◆ HOW TO COMPLETE THIS TASK ◆
From the listing below, copy only the lines from the line that contains "Variable grad : nat" to the line that contains "train_batch nb_samples grad p updates t i", counting those two lines as part of the copy.

◆ RECORDS PROVIDED ◆

--- START ---

(** C3 (amended): under a Decay schedule with patience 2 and accuracy 0.5
    after each of the first three epochs, the learning rate is not decayed
    during those three epochs (it still equals init_rate and the stall
    counter has reached 2); the decay is applied during the 4th epoch's
    schedule evaluation when that epoch does not improve on 0.5, after
    which the rate equals init_rate * factor, decayed exactly once. *)
Theorem decay_with_patience_two (init_rate factor a4 : Q) :
  (a4 <= 1 # 2)%Q ->
  (exists st3,
     run_schedule (PyFloat factor) (PyInt 2) [half; half; half]
                  (scheduler_start init_rate) = (inr tt, st3) /\
     learning_rate st3 = init_rate /\ decay_count st3 = 0%nat /\ prev_dec st3 = 2) /\
  (exists st4,
     run_schedule (PyFloat factor) (PyInt 2) [half; half; half; Some a4]
                  (scheduler_start init_rate) = (inr tt, st4) /\
     learning_rate st4 = (init_rate * factor)%Q /\ trace st4 = [Decayed 4] /\
     decay_count st4 = 1%nat).
Proof.
  intros Ha. split.
  - eexists. split; [apply three_stalled_epochs |]. repeat split.
  - unfold run_schedule.
    change (combine (seq 1 (List.length [half; half; half; Some a4]))
                    [half; half; half; Some a4])
      with (combine (seq 1 (List.length [half; half; half])) [half; half; half]
            ++ [(4%nat, Some a4)]).
    rewrite for_each_app.
    change (for_each (combine (seq 1 (List.length [half; half; half])) [half; half; half])
              (fun ta => decay_step (fst ta) (PyFloat factor) (PyInt 2) (snd ta))
              (scheduler_start init_rate))
      with (run_schedule (PyFloat factor) (PyInt 2) [half; half; half]
              (scheduler_start init_rate)).
    rewrite three_stalled_epochs, for_each_single.
    unfold decay_step, bind, gets, modify, py_ge, half. cbn [prev_acc fst snd].
    apply Qle_bool_iff in Ha. rewrite Ha. cbn.
    eexists. split; [reflexivity |]. repeat split.
Qed.

Lemma decay_with_patience_two_witness :
  (exists st3,
     run_schedule (PyFloat (1 # 10)) (PyInt 2) [half; half; half]
                  (scheduler_start 1) = (inr tt, st3) /\
     learning_rate st3 = 1%Q /\ decay_count st3 = 0%nat /\ prev_dec st3 = 2) /\
  (exists st4,
     run_schedule (PyFloat (1 # 10)) (PyInt 2) [half; half; half; Some (1 # 2)%Q]
                  (scheduler_start 1) = (inr tt, st4) /\
     learning_rate st4 = (1 * (1 # 10))%Q /\ trace st4 = [Decayed 4] /\
     decay_count st4 = 1%nat).
Proof.
  apply (decay_with_patience_two 1 (1 # 10) (1 # 2)).
  unfold Qle. simpl. lia.
Defined.

(** Counterexample for C3 as stated: with init_rate = 1, factor = 1/2,
    patience 2 and accuracies 0.5, 0.5, 0.5 the three evaluations apply no
    decay at all and the rate is still 1, not 1 * 1/2. *)
Lemma no_decay_within_three_epochs :
  exists st3,
    run_schedule (PyFloat (1 # 2)) (PyInt 2) [half; half; half] (scheduler_start 1)
      = (inr tt, st3) /\
    decay_count st3 = 0%nat /\ learning_rate st3 = 1%Q /\
    ~ (decay_count st3 = 1%nat /\ (learning_rate st3 == 1 * (1 # 2))%Q).
Proof.
  eexists. split; [apply three_stalled_epochs |].
  split; [reflexivity |]. split; [reflexivity |].
  intros [H _]. discriminate H.
Qed.

(** No schedule evaluation ever lowers the stall counter. *)
Lemma stall_counter_never_decreases
    (t : nat) (decay delay : pyval) (current_acc : option Q) (st : state) :
  prev_dec st <= prev_dec (snd (decay_step t decay delay current_acc st)).
Proof.
  unfold decay_step, bind, gets, modify, raise, ret.
  destruct current_acc as [acc |]; simpl; [| lia].
  destruct (py_ge (prev_acc st) acc); simpl; [| lia].
  destruct (py_eq_int (prev_dec st) delay); simpl.
  - destruct (py_number decay); simpl; lia.
  - lia.
Qed.

(** C4, the code at delay = 1 with factor 1/2: accuracies 0.5, 0.5, 0.5 make
    the third evaluation apply a decay, and accuracies 0.5, 0.5, 0.6 make
    the third evaluation see an improvement; in both cases the counter is 1
    afterwards, not 0, because [prev_dec == 0] compares instead of
    assigning. *)
Theorem stall_counter_is_not_reset :
  run_schedule (PyFloat (1 # 2)) (PyInt 1) [half; half; half] (scheduler_start 1) =
  (inr tt,
   {| params := []; prev_updates := []; learning_rate := 1 * (1 # 2);
      predict_label := false; prev_acc := half; prev_dec := 1;
      iter_pos := 0; trace := [Decayed 3] |}) /\
  run_schedule (PyFloat (1 # 2)) (PyInt 1) [half; half; Some (3 # 5)%Q] (scheduler_start 1) =
  (inr tt,
   {| params := []; prev_updates := []; learning_rate := 1;
      predict_label := false; prev_acc := Some (3 # 5)%Q; prev_dec := 1;
      iter_pos := 0; trace := [] |}).
Proof. split; reflexivity. Qed.

(** ** The epoch loop *)

Section Loop.

Variable nb_samples : Z.
Variable grad : nat -> nat -> list tensor -> nat -> tensor.
Variable valid_accuracy : nat -> list tensor -> option Q.

Lemma train_batch_ok (p : batch_plan) (updates : list assignment) (t i : nat) (st : state) :
  0 <= batch_size_at (splits p) i ->
  iter_pos st + batch_size_at (splits p) i <= nb_samples ->
  train_batch nb_samples grad p updates t i st =
  (inr tt, batch_effect grad p updates t st i).
Proof.
  intros Hsize Hpos. unfold train_batch, bind, materialize, modify.
  destruct (Z.ltb_spec (batch_size_at (splits p) i) 0); [lia |].
  destruct (Z.ltb_spec nb_samples (iter_pos st + batch_size_at (splits p) i)); [lia |].
  reflexivity.
Qed.

Lemma batch_effect_iter_pos p updates t st i :
  iter_pos (batch_effect grad p updates t st i) =
  iter_pos st + batch_size_at (splits p) i.
Proof. reflexivity. Qed.

Lemma batch_effect_trace p updates t st i :
  trace (batch_effect grad p updates t st i) =
  trace st ++ [Materialized t i (batch_size_at (splits p) i); Stepped t i].
Proof. unfold batch_effect. simpl. now rewrite <- app_assoc. Qed.

Lemma batches_effect_iter_pos p updates t st (m : nat) :
  iter_pos (fold_left (batch_effect grad p updates t) (seq 0 m) st) =
  iter_pos st + offset p m.
Proof.
  unfold offset. induction m as [| m IH]; [simpl; lia |].
  rewrite seq_S, fold_left_app, map_app, sum_Z_app.
  cbn [fold_left map sum_Z fold_right Nat.add].
  rewrite batch_effect_iter_pos, IH. lia.
Qed.

Lemma batches_effect_trace p updates t st (m : nat) :
  trace (fold_left (batch_effect grad p updates t) (seq 0 m) st) =
  trace st ++
  flat_map (fun i => [Materialized t i (batch_size_at (splits p) i); Stepped t i])
           (seq 0 m).
Proof.
  induction m as [| m IH]; [simpl; now rewrite app_nil_r |].
  rewrite seq_S, fold_left_app, flat_map_app.
  cbn [fold_left flat_map Nat.add app].
  rewrite batch_effect_trace, IH, <- app_assoc. reflexivity.
Qed.

(** When every batch is non-negative and within the dataset, the batch
    loop of an epoch runs to its end. *)
Lemma batches_run (p : batch_plan) (updates : list assignment) (t : nat) (st : state) :
  iter_pos st = 0 ->
  (forall i, (i < Z.to_nat (nb_batches p))%nat ->
             0 <= batch_size_at (splits p) i /\ offset p (S i) <= nb_samples) ->
  forall m, (m <= Z.to_nat (nb_batches p))%nat ->
  for_each (seq 0 m) (train_batch nb_samples grad p updates t) st =
  (inr tt, fold_left (batch_effect grad p updates t) (seq 0 m) st).
Proof.
  intros H0 Hp. induction m as [| m IH]; intros Hm; [reflexivity |].
  rewrite seq_S, for_each_app, IH by lia. rewrite for_each_single, fold_left_app.
  cbn [fold_left Nat.add]. apply train_batch_ok.
  - apply Hp. lia.
  - rewrite batches_effect_iter_pos, H0.
    destruct (Hp m ltac:(lia)) as [_ Ho]. unfold offset in *.
    rewrite seq_S, map_app, sum_Z_app in Ho.
    cbn [map sum_Z fold_right Nat.add] in Ho. lia.
Qed.

Lemma run_batches_ok (p : batch_plan) (updates : list assignment) (t : nat) (st : state) :
  (forall i, (i < Z.to_nat (nb_batches p))%nat ->
             0 <= batch_size_at (splits p) i /\ offset p (S i) <= nb_samples) ->
  run_batches nb_samples grad p updates t st =
  (inr tt, epoch_effect grad p updates t st).
Proof.
  intros Hp. unfold run_batches, bind, modify, epoch_effect, batch_indices.
  apply batches_run; [reflexivity | exact Hp | lia].
Qed.

Lemma epoch_effect_trace p updates t st :
  trace (epoch_effect grad p updates t st) = trace st ++ epoch_events p t.
Proof.
  unfold epoch_effect, epoch_events, batch_indices.
  rewrite batches_effect_trace. reflexivity.
Qed.

Lemma epoch_events_steps p t :
  List.length (filter is_step (epoch_events p t)) = Z.to_nat (nb_batches p).
Proof.
  unfold epoch_events, batch_indices. generalize 0%nat.
  induction (Z.to_nat (nb_batches p)) as [| m IH]; intros a; simpl; [reflexivity |].
  now rewrite IH.
Qed.

(** With a [('decay', decay, delay)] schedule, an epoch whose batches run
    through ends in [decay_step] on the accuracy measured at the updated
    parameters. *)
Lemma run_epoch_decay (self : SGD) (p : batch_plan) (updates : list assignment)
    (decay delay : pyval) (t : nat) (st : state) :
  learning_schedule self = PyTuple [PyStr "decay"; decay; delay] ->
  (forall i, (i < Z.to_nat (nb_batches p))%nat ->
             0 <= batch_size_at (splits p) i /\ offset p (S i) <= nb_samples) ->
  run_epoch nb_samples grad valid_accuracy self p updates t st =
  decay_step t decay delay
    (valid_accuracy t (params (epoch_effect grad p updates t st)))
    (log (Validated t) (set_predict_label true (epoch_effect grad p updates t st))).
Proof.
  intros E Hp.
  pose proof (run_batches_ok p updates t st Hp) as R.
  unfold run_batches, bind, modify in R.
  unfold run_epoch, bind, modify. rewrite R.
  now apply decay_schedule_step_unfold.
Qed.

(** The batches of an epoch leave the scheduler's variables alone. *)
Lemma epoch_effect_scheduler_fields p updates t st :
  learning_rate (epoch_effect grad p updates t st) = learning_rate st /\
  prev_acc (epoch_effect grad p updates t st) = prev_acc st /\
  prev_dec (epoch_effect grad p updates t st) = prev_dec st.
Proof.
  assert (G : forall l s0,
    learning_rate (fold_left (batch_effect grad p updates t) l s0) = learning_rate s0 /\
    prev_acc (fold_left (batch_effect grad p updates t) l s0) = prev_acc s0 /\
    prev_dec (fold_left (batch_effect grad p updates t) l s0) = prev_dec s0).
  { induction l as [| i l IH]; intros s0; [repeat split |].
    simpl. destruct (IH (batch_effect grad p updates t s0 i)) as [-> [-> ->]].
    repeat split. }
  unfold epoch_effect.
  destruct (G (batch_indices (nb_batches p)) (set_iter_pos 0 st)) as [-> [-> ->]].
  repeat split.
Qed.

--- END ---

◆ WRITTEN REPLY ◆
Variable grad : nat -> nat -> list tensor -> nat -> tensor.
Variable valid_accuracy : nat -> list tensor -> option Q.

Lemma train_batch_ok (p : batch_plan) (updates : list assignment) (t i : nat) (st : state) :
  0 <= batch_size_at (splits p) i ->
  iter_pos st + batch_size_at (splits p) i <= nb_samples ->
  train_batch nb_samples grad p updates t i st =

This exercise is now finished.